The opinion of the court was delivered by: Morrison C. England, Jr. United States District Judge


Both the United States and the California Department of Toxic Substances (hereinafter collectively referred to as "Plaintiffs" or "government" unless otherwise specified) have designated the former Lava Cap Mine, located in Nevada County, California, as a Superfund site polluted by elevated levels of arsenic that were disseminated through tailings and waste materials generated by mine operations. Plaintiffs have undertaken cleanup efforts designed to remediate that arsenic contamination.

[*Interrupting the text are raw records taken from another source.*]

Lemma for_each_total {T} (P : Database -> Prop) (f : Database -> T -> result string Database) items d :
  (forall d x, x ∈ items -> P d -> exists d', f d x = Ok d' /\ P d') ->
  P d -> exists d', for_each f items d = Ok d' /\ P d'.
Proof.
  revert d. induction items as [|x items IH]; intros d Hf Hd; cbn; [by eauto|].
  destruct (Hf d x) as (d1 & -> & ?); [apply list_elem_of_here|done|].
  apply IH; [|done]. intros d2 y Hy. apply Hf. by apply list_elem_of_further.
Qed.

Lemma placeholder_total m k d :
  metadata_is m d -> exists d', ensure_provisioner_placeholder d k = Ok d' /\ metadata_is m d'.
Proof. unfold ensure_provisioner_placeholder. intros. destruct (any _ _); eauto. Qed.

(** A new invitation with no owner, no manager and no request id violates no
    constraint. *)
Definition plain (i : InviteRecord) : Prop :=
  i_state i = Pending /\ i_request_id i = None /\ i_managed_by i = None /\
  i_terminal_at i = None /\ invite_owner_column (inv_kind (i_invite i)) = None.

Lemma sync_plain_total m clients i d :
  plain i -> metadata_is m d -> exists d', sync_invitation clients d i = Ok d' /\ metadata_is m d'.
Proof.
  intros (Hs & Hr & Hm & Ht & Ho) Hd. unfold sync_invitation.
  assert (Hreg : registered_owner clients (inv_kind (i_invite i)) = None)
    by (by destruct (registered_owner_column clients (inv_kind (i_invite i))) as [-> | ->]).
  rewrite Hreg. exists (db_with_invitations d (Keyed.upsert iv_invite_id (db_invitations d) (invitation_row i None))).
  split; [|exact Hd]. unfold put_invitation. prove_ok.
  - rewrite invitation_row_check by (by left). by rewrite Hs, Ht.
  - unfold Keyed.secondary_free. cbn. by rewrite Hr.
  - done.
  - unfold Keyed.refers_ok. cbn. by rewrite Hm.
Qed.

(** [next] keeps some invitations and revocations of [previous] and adds [new]. *)
Definition trimmed (p : InviteRecord -> bool) (q : RevocationRecord -> bool)
  (previous : ControlState) (new : list InviteRecord) : ControlState :=
  with_revocations (with_invites previous (retain p (st_invites previous) ++ new)%list)
    (retain q (st_revocations previous)).

Definition sized (st : ControlState) : Prop :=
  0 <= st_revision st <= i64_max /\ 0 <= st_relay_revision st <= i64_max.

Lemma sync_guards_trimmed p q previous new d :
  metadata_is (metadata_of previous) d -> sized previous ->
  (forall v, v ∈ st_revocations previous -> v_revision v <= st_relay_revision previous) ->
  sync_guards previous (trimmed p q previous new) d = Ok tt.
Proof.
  unfold metadata_is. intros Hd [??] Hv. unfold sync_guards. rewrite Hd. unfold i64_max in *.
  prove_ok; [reflexivity|..]; try (apply u64_try_from_Some; unfold u64_max; split; [done|cbn; lia]);
    try reflexivity; try (by rewrite bool_decide_eq_true_2).
  apply all_true. intros v [? _]%elem_of_retain. by apply Z.leb_le, Hv.
Qed.
(* ===== verification/Migrate.v ===== *)
(** * as-control: migrations of the database file

    [migrate] of src/crates/as-control/src/db.rs on a SQLite file: tables with
    named columns and rows of SQLite values, as they are before the typed rows of
    Database.v can be read. A file of an earlier release has the columns of
    schema.sql without those that the later migrations add. *)
From S2P Require Import Prelude Deps ControlApi State Database ControlCore Sync ControlInvariant.
Open Scope string_scope.
Open Scope Z_scope.

Inductive Value := Null | Integer (n : Z) | Text (s : string) | Blob (b : bytes).
#[global] Instance Value_eq : EqDecision Value.
Proof. solve_decision. Defined.

Inductive TableName := TMigrations | TMetadata | TProvisioners | TClients | TEdges | TRevocations | TRelays | TInvitations.
#[global] Instance TableName_eq : EqDecision TableName.
Proof. solve_decision. Defined.

Notation Row := (gmap string Value).
Record Table := { t_columns : list string; t_rows : list Row }.
(** The tables that exist *)
Notation File := (TableName -> option Table).

Definition with_table (name : TableName) (table : Table) (file : File) : File :=
  fun other => if other == name then Some table else file other.

(** ** SQL *)

(** [CREATE TABLE IF NOT EXISTS] *)
Definition create_table (name : TableName) (columns : list string) (file : File) : File :=
  match file name with
  | Some _ => file
  | None => with_table name {| t_columns := columns; t_rows := [] |} file
  end.

Definition table (name : TableName) (file : File) : result string Table := of_option (file name) "no such table".

(** [PRAGMA table_info] lists no columns of a table that does not exist. *)
Definition has_column (file : File) (name : TableName) (column : string) : bool :=
  match file name with Some t => bool_decide (column ∈ t_columns t) | None => false end.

The present action seeks contribution for the costs of those activities both from former owners of the site and operators responsible for its mining. Presently before the Court are two Motions for Partial Summary Judgment as to the CERCLA liability of Defendant Sterling Centrecorp, Inc. ("Sterling"). Plaintiffs' first motion (as to Sterling's liability) argues that the prerequisites for the recovery of response costs under CERCLA as against Defendant Sterling, and in particular Elder's status as a "covered person" under the terms of the statute, have been established as a matter of law. Plaintiffs' second motion seek a determination rejecting, as a matter of law, any affirmative defenses asserted on Sterling's behalf. As set forth below, Plaintiffs' liability motion will be denied; the motion as to availability of affirmative defenses will be granted in part and denied in part.*fn1


Mining operations at the Lava Cap Mine commenced in 1861. Between 1934 and 1943, mining was conducted at the site by the Lava Cap Gold Mining Corporation ("LCGMC"). During that time period, the Lava Cap Mine was one of the leading gold and silver producers in California, and among the top twenty-five gold producers in the nation. Plaintiffs' Statement of Undisputed Fact ("SUF") No. 4.

In 1938, LCGMC built a tailings dam on Greenhorn Creek (now known as Lost Lake Dam) to stop mine tailings from polluting the waters of the Bear River. SUF Nos. 9, 10. Waste products included within the mine-generated tailings contained elevated concentrations of naturally occurring arsenic, a hazardous substance pursuant to the Comprehensive Environmental Response, Compensation and Liability Act of 1980, 42 U.S.C. § 9601, et seq. ("CERCLA"). SUF No. 80-81.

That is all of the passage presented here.